> **DATA FOR ANALYSIS**
Lemma C7_list_directory_children_sorted_witness :
  well_typed (_metadata listing_state)
  /\ exists l, list_directory listing_state "/d" = inr l
               /\ StronglySorted path_le l
               /\ map path l = ["/d/a"; "/d/b"].
Proof.
  assert (Hwt : well_typed (_metadata listing_state)).
  { intros k v Hin. vm_compute in Hin.
    repeat (destruct Hin as [Hin|Hin]; [injection Hin as <- <-; discriminate|]).
    destruct Hin. }
  split; [exact Hwt|].
  destruct (C7_list_directory_children_sorted listing_state "/d" Hwt)
    as (l & Hl & Hsorted & _).
  exists l. split; [exact Hl|]. split; [exact Hsorted|].
  vm_compute in Hl. injection Hl as <-. reflexivity.
Defined.

(** C7 fails as stated: a CreateFile proposed without a payload is accepted
    and binds its path to [None]; from then on [list_directory] of the
    parent raises when it sorts the children, and [list_directory] of the
    path itself raises instead of returning an empty listing. *)
Lemma C7_counterexample :
  reachable none_state
  /\ fst (propose_operation fresh bare_file_op) = true
  /\ _path_exists none_state "/n" = true
  /\ list_directory none_state "/" = inl AttributeError
  /\ list_directory none_state "/n" = inl AttributeError.
Proof.
  split; [|repeat split].
  by exists "node-1", 0, [bare_file_op].
Qed.

(** ** Read-after-write through the facade (C3) *)

Lemma well_typed_set (ns : namespace) k m :
  PyDict.get ns k = None -> well_typed ns -> well_typed (PyDict.set ns k (Some m)).
Proof.
  intros Hget Hwt k' v'. rewrite set_absent by done. unfold PyDict.items.
  intros Hin. apply in_app_or in Hin as [Hin|[[= <- <-]|[]]]; [|done].
  by apply (Hwt k').
Qed.

(** The metadata service lists a file it has just created under its
    parent, provided the parent is a directory. *)
Lemma listed_after_create s op m mp :
  op_type op = CREATE_FILE -> op_metadata op = Some m ->
  validation_fails s op = false ->
  well_typed (_metadata s) ->
  PyDict.get (_metadata s) (_parent_directory (op_path op)) = Some (Some mp) ->
  is_directory mp = true ->
  exists l, list_directory (committed_state s op) (_parent_directory (op_path op)) = inr l
            /\ In m l.
Proof.
  intros Hty Hm Hv Hwt Hpar Hdir.
  unfold validation_fails in Hv. rewrite Hty in Hv.
  apply orb_false_iff in Hv as [_ Habs].
  unfold _path_exists in Habs. apply contains_false in Habs.
  assert (Hne : op_path op <> _parent_directory (op_path op)).
  { intros Heq. rewrite <- Heq in Hpar. congruence. }
  assert (Hns : _metadata (committed_state s op)
                = PyDict.set (_metadata s) (op_path op) (Some m)).
  { unfold committed_state, applied. simpl. by rewrite Hty, Hm. }
  eexists. split.
  - apply (list_directory_dir _ _ mp); [| |done].
    + rewrite Hns. by apply well_typed_set.
    + rewrite Hns. by rewrite get_set_ne.
  - apply (Permutation_in (l := entries_under (_metadata (committed_state s op))
                                  (_parent_directory (op_path op)))).
    + symmetry. apply sort_by_path_perm.
    + apply In_entries_under. exists (op_path op). split; [|done].
      apply get_In. rewrite Hns. apply get_set_eq.
Qed.

(** C3, as the code has it: when [create_file p b] returns true on a store
    that did not already hold other bytes under the digest of [b], an
    immediately following [read_file p] returns exactly [b]; and when
    moreover the parent entry of [p] is a directory (in a namespace whose
    values are all metadata records), [list_directory] of the parent of [p]
    includes an entry whose path is [p], whose size is the length of [b] and
    whose type is file. *)
Theorem C3_read_after_write (hexdigest : bytes -> string)
    (self : DistributedFileSystem.t) (p : string) (content : bytes)
    (uuid : string) (now1 now2 : clock) :
  fst (DistributedFileSystem.create_file hexdigest self p content uuid now1 now2) = true ->
  (forall v, ContentAddressableStorage._storage (DistributedFileSystem.data_storage self)
               !! hexdigest content = Some v -> v = content) ->
  DistributedFileSystem.read_file hexdigest
    (snd (DistributedFileSystem.create_file hexdigest self p content uuid now1 now2)) p
  = inr (Some content)
  /\ (well_typed (_metadata (DistributedFileSystem.metadata_service self)) ->
      (exists mp, PyDict.get (_metadata (DistributedFileSystem.metadata_service self))
                    (_parent_directory p) = Some (Some mp)
                  /\ is_directory mp = true) ->
      exists entries e,
        DistributedFileSystem.list_directory
          (snd (DistributedFileSystem.create_file hexdigest self p content uuid now1 now2))
          (_parent_directory p) = inr entries
        /\ In e entries
        /\ entry_path e = p
        /\ entry_size e = Z.of_nat (length content)
        /\ entry_type e = "file").
Proof.
  intros Hok Hfree. split; [by apply read_after_create|].
  intros Hwt (mp & Hpar & Hdir).
  destruct (fs_create_file_success _ _ _ _ _ _ _ Hok) as [Hv ->].
  destruct (listed_after_create (DistributedFileSystem.metadata_service self)
              (file_op p (hexdigest content) (Z.of_nat (length content)) uuid now1 now2)
              {| path := p; content_hash := hexdigest content;
                 size := Z.of_nat (length content); created_time := now1;
                 is_directory := false |} mp)
    as (l & Hl & Hin); try done.
  unfold DistributedFileSystem.list_directory.
  cbn [DistributedFileSystem.metadata_service]. cbn [file_op op_path] in Hl.
  rewrite Hl. eexists. eexists. split; [reflexivity|].
  split; [apply in_map, Hin|]. by repeat split.
Qed.

Lemma C3_read_after_write_witness :
  DistributedFileSystem.read_file SHA256.hexdigest
    (snd (DistributedFileSystem.create_file SHA256.hexdigest
            (DistributedFileSystem.init 0) "/a" (list_byte_of_string "x") "u1" 1 2)) "/a"
  = inr (Some (list_byte_of_string "x"))
  /\ exists entries e,
       DistributedFileSystem.list_directory
         (snd (DistributedFileSystem.create_file SHA256.hexdigest
                 (DistributedFileSystem.init 0) "/a" (list_byte_of_string "x") "u1" 1 2))
         (_parent_directory "/a") = inr entries
       /\ In e entries
       /\ entry_path e = "/a"
       /\ entry_size e = Z.of_nat (length (list_byte_of_string "x"))
       /\ entry_type e = "file".
Proof.
  destruct (C3_read_after_write SHA256.hexdigest (DistributedFileSystem.init 0)
              "/a" (list_byte_of_string "x") "u1" 1 2) as [Hread Hlist].
  - vm_compute. reflexivity.
  - intros v. vm_compute. discriminate.
  - split; [exact Hread|]. apply Hlist.
    + intros k v Hin. vm_compute in Hin.
      destruct Hin as [Hin|[]]. injection Hin as <- <-. discriminate.
    + eexists. split; reflexivity.
Defined.

(** C3 fails as stated: with [/a] a file, [create_file] of [/a/b] returns
    true, and [list_directory] of its parent [/a] is empty, so that no entry
    of the listing has the path [/a/b]. *)
Lemma C3_counterexample :
  fst (DistributedFileSystem.create_file SHA256.hexdigest fs_file_a "/a/b"
         (list_byte_of_string "y") "u2" 3 4) = true
  /\ _parent_directory "/a/b" = "/a"
  /\ DistributedFileSystem.list_directory
       (snd (DistributedFileSystem.create_file SHA256.hexdigest fs_file_a "/a/b"
               (list_byte_of_string "y") "u2" 3 4)) "/a"
     = inr []
  /\ ~ (exists entries e,
          DistributedFileSystem.list_directory
            (snd (DistributedFileSystem.create_file SHA256.hexdigest fs_file_a "/a/b"
                    (list_byte_of_string "y") "u2" 3 4)) (_parent_directory "/a/b")
          = inr entries
          /\ In e entries /\ entry_path e = "/a/b").
Proof.
  split; [vm_compute; reflexivity|]. split; [vm_compute; reflexivity|].
  split; [vm_compute; reflexivity|].
  intros (entries & e & Hl & Hin & _). vm_compute in Hl.
  injection Hl as <-. destruct Hin.
Qed.
(** ** What the facade can reach

    The side conditions of C3, C7 and C10 hold in every state the facade
    reaches from a fresh file system: the namespace holds metadata records
    only, and every key of the store is the digest of its bytes, so that
    the digest of new content can only be bound to other bytes by a
    collision of the digest function. *)

Lemma well_typed_propose s op :
  (op_type op = CREATE_FILE -> op_metadata op <> None) ->
  well_typed (_metadata s) ->
  well_typed (_metadata (snd (propose_operation s op))).
Proof.
  intros Hop Hwt. apply step_preserves; [done|].
  intros _ Hv. unfold committed_state, applied. simpl.
  assert (Habs : op_type op <> DELETE -> PyDict.get (_metadata s) (op_path op) = None).
  { intros Hty. unfold validation_fails, _path_exists in Hv.
    destruct (op_type op); try done;
      apply orb_false_iff in Hv as [_ Hv]; by apply contains_false. }
  destruct (op_type op) eqn:Hty.
  - destruct (op_metadata op) as [m|] eqn:Hm; [|by destruct Hop].
    apply well_typed_set; [by apply Habs|done].
  - apply well_typed_set; [by apply Habs|done].
  - intros k v Hin. unfold PyDict.items, PyDict.del in Hin.
    apply filter_In in Hin as [Hin _]. by apply (Hwt k).
Qed.

Lemma digest_keyed_store hexdigest st content :
  digest_keyed hexdigest st ->
  digest_keyed hexdigest (snd (ContentAddressableStorage.store hexdigest st content)).
Proof.
  intros Hk. unfold ContentAddressableStorage.store.
  destruct (ContentAddressableStorage._storage st !! hexdigest content) eqn:E;
    cbn [snd]; [done|].
  intros k v. cbn [ContentAddressableStorage._storage].
  destruct (decide (hexdigest content = k)) as [<-|Hne].
  - rewrite lookup_insert_eq. by intros [= <-].
  - rewrite lookup_insert_ne by done. apply Hk.
Qed.
(** X18.  While nobody has left the room since its match began, the two game
    handlers perform the request of a socket for the seat of the player
    with that socket's id. *)
Theorem socket_is_served_at_its_seat
    (rooms : gmap string Room) (roomId : string) (room : Room) (gs : GameState)
    (seat : nat) (p : Player) (cards : list Card) :
  served rooms → rooms !! roomId = Some room → room_gameState room = Some gs →
  rp_id <$> room_players room = id <$> players gs →
  players gs !! seat = Some p →
  fst <$> socket_playCards rooms (id p) roomId cards =
    (λ r : bool * GameState,
       <[roomId := mkRoom (room_players room) (Some r.2) (room_status room)]> rooms)
    <$> onPlayCards gs seat cards ∧
  fst <$> socket_skipTurn rooms (id p) roomId =
    (λ r : bool * GameState,
       <[roomId := mkRoom (room_players room) (Some r.2) (room_status room)]> rooms)
    <$> onSkipTurn gs seat.
Proof.
  intros Hs Hr Hgs Hids Hp.
  destruct (rk_state room (served_roomKept rooms Hs roomId room Hr) gs Hgs)
    as [Hreach _].
  destruct (list_find_place (room_players room) (id <$> players gs) seat (id p))
    as [q Hq]; [done|apply (seated_ids gs (reachable_seated gs Hreach))| |].
  { by rewrite list_lookup_fmap, Hp. }
  by eapply socket_handlers_at.
Qed.

(** The socket of seat 1, in the room where the match has just begun. *)
Lemma socket_is_served_at_its_seat_witness :
  fst <$> socket_playCards mesaStarted "s1" "mesa" [mkCard "diamonds" 6] =
    (λ r : bool * GameState,
       <[ "mesa" := mkRoom (room_players (mesaOf mesaStarted)) (Some r.2)
                      (room_status (mesaOf mesaStarted))]> mesaStarted)
    <$> onPlayCards opening 1 [mkCard "diamonds" 6] ∧
  fst <$> socket_skipTurn mesaStarted "s1" "mesa" =
    (λ r : bool * GameState,
       <[ "mesa" := mkRoom (room_players (mesaOf mesaStarted)) (Some r.2)
                      (room_status (mesaOf mesaStarted))]> mesaStarted)
    <$> onSkipTurn opening 1.
Proof.
  pose (p := default (mkPlayer "" "" 0 [] false None) (players opening !! 1)).
  apply (socket_is_served_at_its_seat mesaStarted "mesa" (mesaOf mesaStarted)
           opening 1 p).
  - apply served_roomsAfter. eexists. by vm_compute.
  - by vm_compute.
  - by vm_compute.
  - by vm_compute.
  - by vm_compute.
Defined.
(** [predict()] from line 104 on, [data] being the decoded body. *)
Definition predict_data (data : pyval) : handler response :=
  X_val <~ uncaught (v <- dict_get data "X" (VInt 5) ;; py_int v) ;
  Y_val <~ uncaught (v <- dict_get data "Y" (VInt 5) ;; py_int v) ;
  month <~ uncaught (dict_get data "month" VNone) ;
  day <~ uncaught (dict_get data "day" VNone) ;
  '(month, day) <~ hret (month_day_inputs month day) ;
  '(month_enc, day_enc) <~
    try_except (encode_month_day month day) (JsonError 400 msg_encoding) ;
  ffmc <~ uncaught (dict_get data "FFMC" VNone) ;
  dmc <~ uncaught (dict_get data "DMC" VNone) ;
  dc <~ uncaught (dict_get data "DC" VNone) ;
  isi <~ uncaught (dict_get data "ISI" VNone) ;
  '(ffmc, dmc, dc, isi) <~
    (if none_in ffmc dmc dc isi then
       '(temp, rh, wind, rain) <~
         try_except (read_weather data) (JsonError 400 msg_missing_met) ;
       _ <~ emit (CallEstimator temp rh wind rain) ;
       let '(ffmc, dmc, dc, isi) := estimate_fire_indexes temp rh wind rain in
       hret (VFloat ffmc, VFloat dmc, VFloat dc, VFloat isi)
     else hret (ffmc, dmc, dc, isi)) ;
  temp_val <~ uncaught (v <- dict_get data "temp" (VFloat (FFin 20)) ;; py_float v) ;
  rh_val <~ uncaught (v <- dict_get data "RH" (VFloat (FFin 40)) ;; py_float v) ;
  wind_val <~ uncaught (v <- dict_get data "wind" (VFloat (FFin 1)) ;; py_float v) ;
  rain_val <~ uncaught (v <- dict_get data "rain" (VFloat (FFin 0)) ;; py_float v) ;
  features <~
    uncaught (build_features X_val Y_val month_enc day_enc
                ffmc dmc dc isi temp_val rh_val wind_val rain_val) ;
  _ <~ emit (CallModel features) ;
  pred <~
    try_except (match model_predict E features with
                | Some p => Ret p
                | None => Raise ModelError
                end)
               (JsonError 500 msg_model) ;
  '(bucket, color) <~ uncaught (score_to_bucket (VInt pred)) ;
  hret {| score := pred;
          bucket := bucket;
          color := color;
          features_used :=
            [("X", VInt X_val); ("Y", VInt Y_val);
             ("month_enc", VInt month_enc); ("day_enc", VInt day_enc);
             ("FFMC", ffmc); ("DMC", dmc); ("DC", dc); ("ISI", isi);
             ("temp", VFloat temp_val); ("RH", VFloat rh_val);
             ("wind", VFloat wind_val); ("rain", VFloat rain_val)] |}.

(** [predict()]: [body] is what [request.get_json(force=True)] returns, or
    [None] when it raises. *)
Definition predict (body : option pyval) (log : list event)
  : outcome * list event :=
  match body with
  | None => (JsonError 400 msg_invalid_json BadRequest, log)
  | Some data =>
      match predict_data data log with
      | (inl o, log') => (o, log')
      | (inr r, log') => (Json200 r, log')
      end
  end.

End App.

(* ================================================================== *)
(** ** A concrete environment *)

Module Demo.

Definition digit_of (c : ascii) : option Z :=
  let n := nat_of_ascii c in
  if (48 <=? n)%nat && (n <=? 57)%nat then Some (Z.of_nat (n - 48)) else None.

(** Digits with at most one point; at least one digit. *)
Fixpoint decimal (s : string) (acc : Z) (scale : positive)
    (after_point any : bool) : option Q :=
  match s with
  | EmptyString => if any then Some (acc # scale) else None
  | String c rest =>
      if Ascii.eqb c "."
      then (if after_point then None else decimal rest acc scale true any)
      else match digit_of c with
           | Some d =>
               decimal rest (10 * acc + d)
                       (if after_point then (10 * scale)%positive else scale)
                       after_point true
           | None => None
           end
  end.

Definition signed {A : Type} (parse : string -> option A) (neg : A -> A)
    (s : string) : option A :=
  match s with
  | String "-" rest => option_map neg (parse rest)
  | String "+" rest => parse rest
  | _ => parse s
  end.

(** The decimal fragment of what [float(s)] accepts: an optional sign, then
    [nan], [inf] or digits with at most one point (no exponent, underscores
    or surrounding blanks). *)
Definition parse_float (s : string) : option pyfloat :=
  signed (fun body =>
            if String.eqb (lower body) "nan" then Some FNaN
            else if String.eqb (lower body) "inf" then Some (FInf false)
            else option_map FFin (decimal body 0 1 false false))
         fneg s.

(** The decimal fragment of what [int(s)] accepts: an optional sign, then
    digits. *)
Definition parse_int (s : string) : option Z :=
  signed (fun body =>
            match decimal body 0 1 true false with
            | Some q => Some (Qnum q)
            | None => None
            end)
         Z.opp s.

(** A stand-in for the trained model: it wants twelve features. *)
Definition model (features : list pyval) : option Z :=
  if (List.length features =? 12)%nat then Some 7 else None.

(** Encoders fitted on the twelve month and seven weekday abbreviations
    ([classes_] is sorted); the clock reads a Tuesday in November. *)
Definition env : Env := {|
  int_of_str := parse_int;
  float_of_str := parse_float;
  le_month := ["apr"; "aug"; "dec"; "feb"; "jan"; "jul";
               "jun"; "mar"; "may"; "nov"; "oct"; "sep"];
  le_day := ["fri"; "mon"; "sat"; "sun"; "thu"; "tue"; "wed"];
  model_predict := model;
  utc_month := 11;
  utc_weekday := 1
|}.

(** Requests used as examples. *)
Definition num (q : Q) : pyval := VFloat (FFin q).

(** Weather only: the indexes are estimated. *)
Definition weather_request : pyval :=
  VDict [("X", VInt 4); ("Y", VInt 5);
         ("month", VStr "aug"); ("day", VStr "sun");
         ("temp", num 33.1); ("RH", VInt 20);
         ("wind", num 6.7); ("rain", num 0.0)].

(** The four indexes and nothing else. *)
Definition indexes_request : pyval :=
  VDict [("FFMC", num 85.0); ("DMC", num 50.0);
         ("DC", num 300.0); ("ISI", num 10.0)].

(** An FFMC far above 96.2. *)
Definition large_ffmc_request : pyval :=
  VDict [("FFMC", VInt 1000); ("DMC", VInt 50);
         ("DC", VInt 300); ("ISI", VInt 10)].

(** A month without a day. *)
Definition month_only_request : pyval :=
  VDict [("month", VStr "aug");
         ("temp", VInt 20); ("RH", VInt 40); ("wind", VInt 1)].

(** A month number no encoder class has. *)
Definition month_99_request : pyval :=
  VDict [("month", VInt 99); ("day", VInt 0);
         ("temp", VInt 20); ("RH", VInt 40); ("wind", VInt 1)].

(** An unknown month label, with and without a day. *)
Definition unknown_month_request : pyval :=
  VDict [("month", VStr "xyz"); ("day", VStr "sun");
         ("temp", VInt 20); ("RH", VInt 40); ("wind", VInt 1)].

Definition unknown_month_no_day_request : pyval :=
  VDict [("month", VStr "xyz");
         ("temp", VInt 20); ("RH", VInt 40); ("wind", VInt 1)].

(** Good temperature, humidity and wind; a rain that is not a number. *)
Definition bad_rain_request : pyval :=
  VDict [("month", VStr "aug"); ("day", VStr "sun");
         ("temp", VInt 20); ("RH", VInt 40); ("wind", VInt 1);
         ("rain", VStr "abc")].

(** Fields that are not numbers, outside every [try]. *)
Definition bad_X_request : pyval := VDict [("X", VStr "abc")].

Definition bad_ffmc_request : pyval :=
  VDict [("month", VStr "aug"); ("day", VStr "sun");
         ("FFMC", VStr "abc"); ("DMC", VInt 50);
         ("DC", VInt 300); ("ISI", VInt 10)].

End Demo.

(* ================================================================== *)
(** ** Vocabulary of the statements *)

(** A textual label that is not among the classes of an encoder. *)
Definition unknown_label (classes : list string) (v : pyval) : bool :=
  match v with
  | VStr s =>
      match index_of s classes with
      | Some _ => false
      | None => true
      end
  | _ => false
  end.

Definition is_ret {A : Type} (r : res A) : bool :=
  match r with
  | Ret _ => true
  | Raise _ => false
  end.

(** The order of the four buckets: Low < Medium < High < Extreme. *)
Definition bucket_rank (bucket : string) : Z :=
  if String.eqb bucket "Low" then 0
  else if String.eqb bucket "Medium" then 1
  else if String.eqb bucket "High" then 2
  else if String.eqb bucket "Extreme" then 3
  else -1.

(** The pairs [score_to_bucket] can return. *)
Definition buckets : list (string * string) :=
  [("Low", "green"); ("Medium", "yellow");
   ("High", "orange"); ("Extreme", "red")].

(* ================================================================== *)
(** ** The documented ranges *)

(** A finite float between two bounds; NaN and the infinities are not. *)
Definition within (lo hi : Q) (x : pyfloat) : bool :=
  match x with
  | FFin q => Qle_bool lo q && Qle_bool q hi
  | _ => false
  end.

Definition ffmc_ok : pyfloat -> bool := within 18.7 96.2.
Definition dmc_ok : pyfloat -> bool := within 1.1 291.3.
Definition dc_ok : pyfloat -> bool := within 7.9 860.6.
Definition isi_ok : pyfloat -> bool := within 0 56.1.

Definition float_at (n : nat) (features : list pyval) : pyfloat :=
  match nth n features VNone with
  | VFloat f => f
  | _ => FNaN
  end.

(** The four index slots of a feature vector hold values of their ranges. *)
Definition indexes_in_range (features : list pyval) : bool :=
  ffmc_ok (float_at 4 features) && dmc_ok (float_at 5 features)
  && dc_ok (float_at 6 features) && isi_ok (float_at 7 features).

Definition not_nan (x : pyfloat) : bool :=
  match x with
  | FNaN => false
  | _ => true
  end.

(* ================================================================== *)
(** ** Clamping and rounding *)

Lemma Qltb_true (a b : Q) : Qltb a b = true <-> (a < b)%Q.
Proof.
  unfold Qltb. rewrite negb_true_iff.
  split; intro H.
  - apply Qnot_le_lt. intro L. apply Qle_bool_iff in L. congruence.
  - destruct (Qle_bool b a) eqn:L; [|reflexivity].
    apply Qle_bool_iff in L. exfalso. apply (Qlt_not_le _ _ H L).
Qed.

Lemma Qltb_false (a b : Q) : Qltb a b = false <-> (b <= a)%Q.
Proof.
  unfold Qltb. rewrite negb_false_iff. apply Qle_bool_iff.
Qed.

Lemma Qclip_range (q lo hi : Q) :
  (lo <= hi)%Q -> (lo <= Qclip q lo hi <= hi)%Q.
Proof.
  intro L. unfold Qclip.
  destruct (Qltb q lo) eqn:A.
  - destruct (Qltb hi lo) eqn:B.
    + apply Qltb_true in B. exfalso. apply (Qlt_not_le _ _ B L).
    + split; [apply Qle_refl | exact L].
  - apply Qltb_false in A.
    destruct (Qltb hi q) eqn:B.
    + split; [exact L | apply Qle_refl].
    + apply Qltb_false in B. split; assumption.
Qed.

Lemma Qclip_id (q lo hi : Q) :
  (lo <= q <= hi)%Q -> Qclip q lo hi = q.
Proof.
  intros [A B]. unfold Qclip.
  apply Qltb_false in A. rewrite A.
  apply Qltb_false in B. rewrite B. reflexivity.
Qed.
(** * Booking picker and wizard of [src/App.tsx]: a shallow embedding

    The development follows the source top-down:
    - [JS]        the fragment of the JavaScript runtime the program calls
                  (Number, String, split, padStart, Math, Date);
    - [Slots]     [getAllTimeSlots], [isSlotDisabled], [getAvailableTimeSlots];
    - [Picker]    the state of [DateTimePickerModal]: seeding, the
                  auto-correct effect, [getNextAvailableDate], the OK button;
    - [Desktop]   [DesktopTimePicker.handleKeyDown];
    - [Wheel]     [WheelPicker.handleScroll] and [handleScrollEnd];
    - [Wizard]    [BookPage]: steps, [handleBack], [handleSubmit];
    - [Spec]      the notions the statements are written with;
    - [Modal], [DesktopMore], [WheelMore], [Grid]
                  more of the picker: the date-change effect, [formatSlot],
                  the wheel's scroll effect, the calendar grid;
    - [Book], [Server]
                  the booking page as a whole, with its requests and their
                  answers, and the mail relay of [src/server.js];
    - [SpecMore], [SpecGrid]
                  further notions for the statements.
    The theorems come after the definitions, in the same order. *)

From Stdlib Require Import ZArith List String Ascii Bool Lia QArith Qround Lqa.
From Stdlib Require Import DecimalString DecimalPos.
Import ListNotations.
Local Open Scope string_scope.
Local Open Scope list_scope.
Local Open Scope Z_scope.

(* ================================================================== *)
(** * The runtime fragment *)

Module JS.

(** A JavaScript Number, restricted to the values the program computes
    with: an integer, the two infinities ([Infinity] is the initial
    [minDiff]) and [NaN]. *)
Inductive Num : Type :=
| NaN
| Infinity
| NegInfinity
| Int (z : Z).

Definition neg (a : Num) : Num :=
  match a with
  | NaN => NaN
  | Infinity => NegInfinity
  | NegInfinity => Infinity
  | Int x => Int (- x)
  end.

Definition add (a b : Num) : Num :=
  match a, b with
  | Int x, Int y => Int (x + y)
  | NaN, _ | _, NaN => NaN
  | Infinity, NegInfinity | NegInfinity, Infinity => NaN
  | Infinity, _ | _, Infinity => Infinity
  | NegInfinity, _ | _, NegInfinity => NegInfinity
  end.

Definition sub (a b : Num) : Num := add a (neg b).

(** [a * k] for a finite constant [0 < k] (the products of the program
    are [h * 60]). *)
Definition mulc (a : Num) (k : Z) : Num :=
  match a with
  | Int x => Int (x * k)
  | other => other
  end.

(** [Math.abs]. *)
Definition abs (a : Num) : Num :=
  match a with
  | Int x => Int (Z.abs x)
  | NegInfinity => Infinity
  | other => other
  end.

(** [a < b]: false as soon as one side is [NaN]. *)
Definition lt (a b : Num) : bool :=
  match a, b with
  | Int x, Int y => x <? y
  | Int _, Infinity | NegInfinity, Int _ | NegInfinity, Infinity => true
  | _, _ => false
  end.

(** [a >= b]: false as soon as one side is [NaN]. *)
Definition ge (a b : Num) : bool :=
  match a, b with
  | NaN, _ | _, NaN => false
  | _, _ => negb (lt a b)
  end.

(** [a === b] on Numbers: [NaN] is equal to nothing. *)
Definition strict_eq (a b : Num) : bool :=
  match a, b with
  | Int x, Int y => x =? y
  | Infinity, Infinity | NegInfinity, NegInfinity => true
  | _, _ => false
  end.

(** ** Strings *)

Definition is_digit (c : ascii) : bool :=
  let n := nat_of_ascii c in (48 <=? n)%nat && (n <=? 57)%nat.

Fixpoint all_digits (s : string) : bool :=
  match s with
  | EmptyString => true
  | String c r => is_digit c && all_digits r
  end.

(** [Number(s)] on the strings the program hands to it: the empty string
    is [0], a run of decimal digits is its value, and text that is no
    numeric literal is [NaN].  The other literal forms of the language
    (sign, fraction, exponent, radix prefix, surrounding blanks) are
    outside this fragment, and the [NaN] given for them here is not the
    language's answer: no string the program builds has them, and every
    theorem below that parses a text assumes fields that come out as
    integers, that is digit fields. *)
Definition Number (s : string) : Num :=
  if all_digits s
  then match NilEmpty.uint_of_string s with
       | Some u => Int (Z.of_uint u)
       | None => NaN
       end
  else NaN.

> **TASK**
Copy back the listing above exactly, but only from the line with "try_except (encode_month_day month" through the line with "wind_val <~ uncaught", both ends included.

> **RESULT OF THE EXERCISE**
    try_except (encode_month_day month day) (JsonError 400 msg_encoding) ;
  ffmc <~ uncaught (dict_get data "FFMC" VNone) ;
  dmc <~ uncaught (dict_get data "DMC" VNone) ;
  dc <~ uncaught (dict_get data "DC" VNone) ;
  isi <~ uncaught (dict_get data "ISI" VNone) ;
  '(ffmc, dmc, dc, isi) <~
    (if none_in ffmc dmc dc isi then
       '(temp, rh, wind, rain) <~
         try_except (read_weather data) (JsonError 400 msg_missing_met) ;
       _ <~ emit (CallEstimator temp rh wind rain) ;
       let '(ffmc, dmc, dc, isi) := estimate_fire_indexes temp rh wind rain in
       hret (VFloat ffmc, VFloat dmc, VFloat dc, VFloat isi)
     else hret (ffmc, dmc, dc, isi)) ;
  temp_val <~ uncaught (v <- dict_get data "temp" (VFloat (FFin 20)) ;; py_float v) ;
  rh_val <~ uncaught (v <- dict_get data "RH" (VFloat (FFin 40)) ;; py_float v) ;
  wind_val <~ uncaught (v <- dict_get data "wind" (VFloat (FFin 1)) ;; py_float v) ;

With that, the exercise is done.